Look below for the line containing "t_stop : bool;"; from there, print each line exactly up to and including the line containing "t_insert : Z;", and stop.
########################################
(* ===== verification/XdpSplit.v ===== *)
(** * The split AF_XDP path: senders, receiver and kernel

    Models the path of [src/transport/xdp/receiver.rs] that is used when no unified
    worker runs: [xdp_tx_sender_thread] (with [xdp_tx_one] and
    [xdp_tx_batch_inline]) writes queries into frames of a queue whose transmit
    side, [XdpTxState], several senders may share; [xdp_receiver_thread] owns the
    receive side; [xdp_sender_thread] is the fallback over a UDP socket.

    The pool, the transmit ring and the completion ring have a lock each, and a
    sender takes them one after the other, so the unit of interleaving is the
    critical section: [place] is where a sender is between two of them and what it
    holds, [thread_step] runs one section.  [sstep] interleaves the senders of a
    queue, its receiver and the kernel; [ostep] is the workers of other queues.

    The shutdown flag is part of the state: a thread sees it up only when it is, and
    when the receiver sees it, it returns and drops the socket and the UMEM, whose
    memory the senders reach through a raw pointer ([faults]).

    The theorems: however the sections interleave, each frame of the UMEM is in
    exactly one place, where what a sender has popped counts as a place of its own,
    so that no two senders and no sender and the NIC ever share a frame; until the
    flag is raised no sender writes to unmapped memory, and after it one can; the
    sent counter is exact once the senders have flushed; and the gate does not
    survive the batching of its own increments. *)

From Stdlib Require Import ZArith Lia Bool String.
From stdpp Require Import base numbers option relations list.
From S2P Require Import Prelude Float64 RustStr Dns Query Stats InFlight Frame Ring XdpWorker.

Open Scope Z_scope.

Module Split.

(** The sender's constant of the same name. *)
Definition FLUSH_N : Z := 1024.

(** ** The state of a queue *)

Section Threads.
Context {H : Type} `{HdrHistogram H}.

(** [XdpTxState] with the UMEM behind [area], the receive side, the frames the
    kernel holds, and what all the threads share.  [pool] is the free list with
    the top of the stack first; [placed] counts, for the statements only, the
    frames this queue's senders put on the transmit ring. *)
Record shared : Type := mkShared {
  mem : Z -> list Z;
  pool : list Z;
  tx : ring XdpDesc;
  comp : ring Z;
  rx : ring XdpDesc;
  fill : ring Z;
  k_tx : list Z;
  k_rx : list Z;
  in_flight : list Z;
  global_in_flight : Z;
  stats : StatsCollector H;
  shutdown : bool;
  placed : Z
}.

Definition set_mem (m : Z -> list Z) (s : shared) : shared :=
  mkShared m (pool s) (tx s) (comp s) (rx s) (fill s) (k_tx s) (k_rx s) (in_flight s) (global_in_flight s)
    (stats s) (shutdown s) (placed s).

Definition set_pool (p : list Z) (s : shared) : shared :=
  mkShared (mem s) p (tx s) (comp s) (rx s) (fill s) (k_tx s) (k_rx s) (in_flight s) (global_in_flight s)
    (stats s) (shutdown s) (placed s).

Definition set_comp (c : ring Z) (s : shared) : shared :=
  mkShared (mem s) (pool s) (tx s) c (rx s) (fill s) (k_tx s) (k_rx s) (in_flight s) (global_in_flight s)
    (stats s) (shutdown s) (placed s).

Definition set_tx (t : ring XdpDesc) (n : Z) (s : shared) : shared :=
  mkShared (mem s) (pool s) t (comp s) (rx s) (fill s) (k_tx s) (k_rx s) (in_flight s) (global_in_flight s)
    (stats s) (shutdown s) (placed s + n).

Definition set_rx (r : ring XdpDesc) (f : ring Z) (s : shared) : shared :=
  mkShared (mem s) (pool s) (tx s) (comp s) r f (k_tx s) (k_rx s) (in_flight s) (global_in_flight s)
    (stats s) (shutdown s) (placed s).

(** The table, the gate and the collector. *)
Definition set_counts (t : list Z) (g : Z) (st : StatsCollector H) (s : shared) : shared :=
  mkShared (mem s) (pool s) (tx s) (comp s) (rx s) (fill s) (k_tx s) (k_rx s) t g st (shutdown s) (placed s).

Definition set_kernel (m : Z -> list Z) (t : ring XdpDesc) (c : ring Z) (r : ring XdpDesc) (f : ring Z)
    (kt kr : list Z) (s : shared) : shared :=
  mkShared m (pool s) t c r f kt kr (in_flight s) (global_in_flight s) (stats s) (shutdown s) (placed s).

Definition set_shutdown (s : shared) : shared :=
  mkShared (mem s) (pool s) (tx s) (comp s) (rx s) (fill s) (k_tx s) (k_rx s) (in_flight s) (global_in_flight s)
    (stats s) true (placed s).

(** ** The critical sections of a sender *)

(** [state.comp.lock().dequeue_all()] *)
Definition take_completed (s : shared) : list Z * shared :=
  let '(done, c) := dequeue_all (comp s) in (done, set_comp c s).

(** [state.pool.lock()], then [push] or [extend_from_slice]. *)
Definition give_back (l : list Z) (s : shared) : shared := set_pool (rev l ++ pool s) s.

(** [state.pool.lock()], then up to [count] times [pop]. *)
Definition pop_frames (count : Z) (s : shared) : list Z * shared :=
  let n := Z.to_nat (Z.min count (Z.of_nat (length (pool s)))) in
  (take n (pool s), set_pool (drop n (pool s)) s).

(** [state.tx.lock().produce_tx(descs)] *)
Definition submit (ds : list XdpDesc) (s : shared) : Z * shared :=
  let '(n, t) := produce_tx (tx s) ds in (n, set_tx t n s).

(** What is being sent: one query already written to the sender's buffer
    ([xdp_tx_one]), or as many queries as frames were popped. *)
Inductive job : Set :=
| One (id : Z) (dns : list Z)
| Batch.

(** The frames of a batch. *)
Fixpoint fill_batch (cfg : Xdp.config) (addrs : list Z) (m : Z -> list Z) (idc tmpl : Z)
  : outcome ((Z -> list Z) * list XdpDesc * list Z) :=
  match addrs with
  | [] => Done (m, [], [])
  | addr :: addrs' =>
      let id := Xdp.query_id cfg idc in
      '(buf, total) ← Xdp.write_query cfg id tmpl (m addr);
      let m' := fun a => if a =? addr then buf else m a in
      '(m'', ds, ids) ← fill_batch cfg addrs' m' (wadd 64 idc 1) (wadd 64 tmpl 1);
      Done (m'', mkDesc addr (as_u 32 total) 0 :: ds, id :: ids)
  end.

(** The frame of one query. *)
Definition fill_one (cfg : Xdp.config) (id : Z) (dns : list Z) (addr : Z) (m : Z -> list Z)
  : outcome ((Z -> list Z) * list XdpDesc * list Z) :=
  '(buf, len) ← write_frame (Xdp.hdr cfg) (m addr) dns;
  Done (fun a => if a =? addr then buf else m a, [mkDesc addr (as_u 32 len) 0], [id]).

Definition write_job (cfg : Xdp.config) (j : job) (addrs : list Z) (m : Z -> list Z) (idc tmpl : Z)
  : outcome ((Z -> list Z) * list XdpDesc * list Z) :=
  match j, addrs with
  | One id dns, addr :: _ => fill_one cfg id dns addr m
  | One _ _, [] => Done (m, [], [])
  | Batch, _ => fill_batch cfg addrs m idc tmpl
  end.

(** [xdp_tx_one] and [xdp_tx_batch_inline] of a sender that runs alone: pop, write,
    submit, give back what the ring refused.  The result is the number placed and
    the ids written. *)
Definition transmit (cfg : Xdp.config) (j : job) (count idc tmpl : Z) (s : shared)
  : outcome (Z * list Z * shared) :=
  let '(addrs, s) := pop_frames count s in
  if is_empty addrs then Done (0, [], s)
  else
    '(m, ds, ids) ← write_job cfg j addrs (mem s) idc tmpl;
    let '(n, s) := submit ds (set_mem m s) in
    let back := drop (Z.to_nat n) addrs in
    Done (n, ids, if is_empty back then s else give_back back s).

Definition xdp_tx_one (cfg : Xdp.config) (id : Z) (dns : list Z) (s : shared) : outcome (bool * shared) :=
  '(n, _, s) ← transmit cfg (One id dns) 1 0 0 s; Done (negb (n =? 0), s).

Definition xdp_tx_batch_inline (cfg : Xdp.config) (idc tmpl count : Z) (s : shared)
  : outcome (Z * list Z * shared) := transmit cfg Batch count idc tmpl s.

(** ** A sender thread *)

(** Where a sender is, and the frames it has taken from the shared structures. *)
Inductive place : Type :=
| Top                                                   (* the head of the loop *)
| Reclaimed (done : list Z)                             (* completions, not yet in the pool *)
| Decide                                                (* the rate and the gate come next *)
| Pop (count : Z) (j : job)
| Popped (addrs : list Z) (j : job)                     (* frames to be written *)
| Holding (ds : list XdpDesc) (ids : list Z) (j : job)  (* written, not yet submitted *)
| Refused (back : list Z) (ids : list Z) (n : Z) (j : job)
| Placed (ids : list Z) (n : Z) (j : job)               (* ids to be registered *)
| Exited.

Record thread : Type := mkThread {
  pc : place;
  id_ctr : Z;
  tmpl_idx : Z;
  local_sent : Z;
  next_send : Z;
  last_qps : Z;
  send_interval : Z;
  single_buf : list Z
}.

(** What the clock, the rate and the shutdown flag say when they are read. *)
Record tenv : Set := mkTenv {
  t_stop : bool;          (* the flag at the head of the loop *)
  t_qps : Z;
  t_new : Z;              (* the clock when the rate has changed *)
  t_closed : Z;           (* the clock when the gate is closed *)
  t_now : Z;
  t_stop_slept : bool;    (* the flag after the sleep *)
  t_late : Z;             (* the two readings of the catch-up *)
  t_reset : Z;
  t_insert : Z;           (* the table's clock at a registration *)
  t_flush : Z             (* the collector's clock at a flush *)
}.

Definition at_place (p : place) (th : thread) : thread :=
  mkThread p (id_ctr th) (tmpl_idx th) (local_sent th) (next_send th) (last_qps th) (send_interval th) (single_buf th).

Definition paced (ns lq iv : Z) (th : thread) : thread :=
  mkThread (pc th) (id_ctr th) (tmpl_idx th) (local_sent th) ns lq iv (single_buf th).

Definition gate_closed (cfg : Xdp.config) (s : shared) : bool :=
  (Xdp.max_outstanding cfg >? 0) && (Xdp.max_outstanding cfg <=? global_in_flight s).

(** Adding the local count to the shared counters. *)
Definition flush (cfg : Xdp.config) (now n : Z) (s : shared) : shared :=
  set_counts (in_flight s)
    (if Xdp.max_outstanding cfg >? 0 then wadd 64 (global_in_flight s) n else global_in_flight s)
    (inc_sent_n n now (stats s)) s.

(** After the loop. *)
Definition finish (cfg : Xdp.config) (e : tenv) (s : shared) (th : thread) : shared * thread :=
  (if local_sent th >? 0 then flush cfg (t_flush e) (local_sent th) s else s, at_place Exited th).

(** The next query, written to the sender's own buffer. *)
Definition choose_one (cfg : Xdp.config) (th : thread) : outcome thread :=
  let id := Xdp.query_id cfg (id_ctr th) in
  '(buf, len) ← write_with_index (Xdp.wire_pool cfg) (tmpl_idx th) id (single_buf th);
  Done (mkThread (Pop 1 (One id (take (Z.to_nat len) buf))) (wadd 64 (id_ctr th) 1)
          (wadd 64 (tmpl_idx th) 1) (local_sent th) (next_send th) (last_qps th) (send_interval th) buf).

(** The choice of what to send: paced, one query at a time, or a burst. *)
Definition decide_send (cfg : Xdp.config) (e : tenv) (s : shared) (th : thread) : outcome (shared * thread) :=
  if t_qps e >? 0 then
    let th := if negb (t_qps e =? last_qps th)
              then paced (t_new e) (t_qps e)
                     (dur_from_secs_f64 (f64_div (f64_of_Z 1) (f64_of_Z (t_qps e)))) th
              else th in
    if gate_closed cfg s then
      Done (s, at_place Top (paced (t_closed e + send_interval th) (last_qps th) (send_interval th) th))
    else if (t_now e <? next_send th) && t_stop_slept e then Done (finish cfg e s th)
    else
      let ns := next_send th + send_interval th in
      let th := paced (if ns <? t_late e then t_reset e else ns) (last_qps th) (send_interval th) th in
      th ← choose_one cfg th; Done (s, th)
  else if gate_closed cfg s then Done (s, at_place Top (paced (next_send th) 0 (send_interval th) th))
  else
    let count := if Xdp.max_outstanding cfg >? 0
                 then Z.min (Xdp.max_outstanding cfg - global_in_flight s) Xdp.TX_BATCH else Xdp.TX_BATCH in
    Done (s, at_place (Pop count Batch) th).

(** The end of a turn: count what was placed, flush a full count. *)
Definition account (cfg : Xdp.config) (e : tenv) (n : Z) (j : job) (s : shared) (th : thread) : shared * thread :=
  let lq := match j with Batch => 0 | One _ _ => last_qps th end in
  let local := if n >? 0 then local_sent th + n else local_sent th in
  let due := (n >? 0) && (FLUSH_N <=? local) in
  (if due then flush cfg (t_flush e) local s else s,
   mkThread Top (id_ctr th) (tmpl_idx th) (if due then 0 else local) (next_send th) lq (send_interval th)
     (single_buf th)).

(** The counters of a batch advance once per frame. *)
Definition advanced (j : job) (k : Z) (th : thread) : thread :=
  match j with
  | One _ _ => th
  | Batch => mkThread (pc th) (wadd 64 (id_ctr th) k) (wadd 64 (tmpl_idx th) k) (local_sent th) (next_send th)
               (last_qps th) (send_interval th) (single_buf th)
  end.

(** One section of [xdp_tx_sender_thread]. *)
Definition thread_step (cfg : Xdp.config) (e : tenv) (s : shared) (th : thread) : outcome (shared * thread) :=
  match pc th with
  | Top =>
      if t_stop e then Done (finish cfg e s th)
      else let '(done, s) := take_completed s in Done (s, at_place (Reclaimed done) th)
  | Reclaimed done => Done (if is_empty done then s else give_back done s, at_place Decide th)
  | Decide => decide_send cfg e s th
  | Pop count j =>
      let '(addrs, s) := pop_frames count s in
      Done (s, at_place (if is_empty addrs then Placed [] 0 j else Popped addrs j) th)
  | Popped addrs j =>
      '(m, ds, ids) ← write_job cfg j addrs (mem s) (id_ctr th) (tmpl_idx th);
      Done (set_mem m s, at_place (Holding ds ids j) (advanced j (Z.of_nat (length addrs)) th))
  | Holding ds ids j =>
      let '(n, s) := submit ds s in
      Done (s, at_place (Refused (d_addr <$> drop (Z.to_nat n) ds) (take (Z.to_nat n) ids) n j) th)
  | Refused back ids n j => Done (if is_empty back then s else give_back back s, at_place (Placed ids n j) th)
  | Placed (id :: ids) n j =>
      Done (set_counts (xdp_insert (t_insert e) id (in_flight s)) (global_in_flight s) (stats s) s,
            at_place (Placed ids n j) th)
  | Placed [] n j => Done (account cfg e n j s th)
  | Exited => Done (s, th)
  end.

(** The locals before the loop. *)
Definition thread_init (cfg : Xdp.config) (now : Z) : thread :=
  mkThread Top 0 (Xdp.worker_id cfg) 0 now 0 0 (replicate (Z.to_nat MAX_QUERY) 0).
########################################
Task output
  t_stop : bool;          (* the flag at the head of the loop *)
  t_qps : Z;
  t_new : Z;              (* the clock when the rate has changed *)
  t_closed : Z;           (* the clock when the gate is closed *)
  t_now : Z;
  t_stop_slept : bool;    (* the flag after the sleep *)
  t_late : Z;             (* the two readings of the catch-up *)
  t_reset : Z;
  t_insert : Z;           (* the table's clock at a registration *)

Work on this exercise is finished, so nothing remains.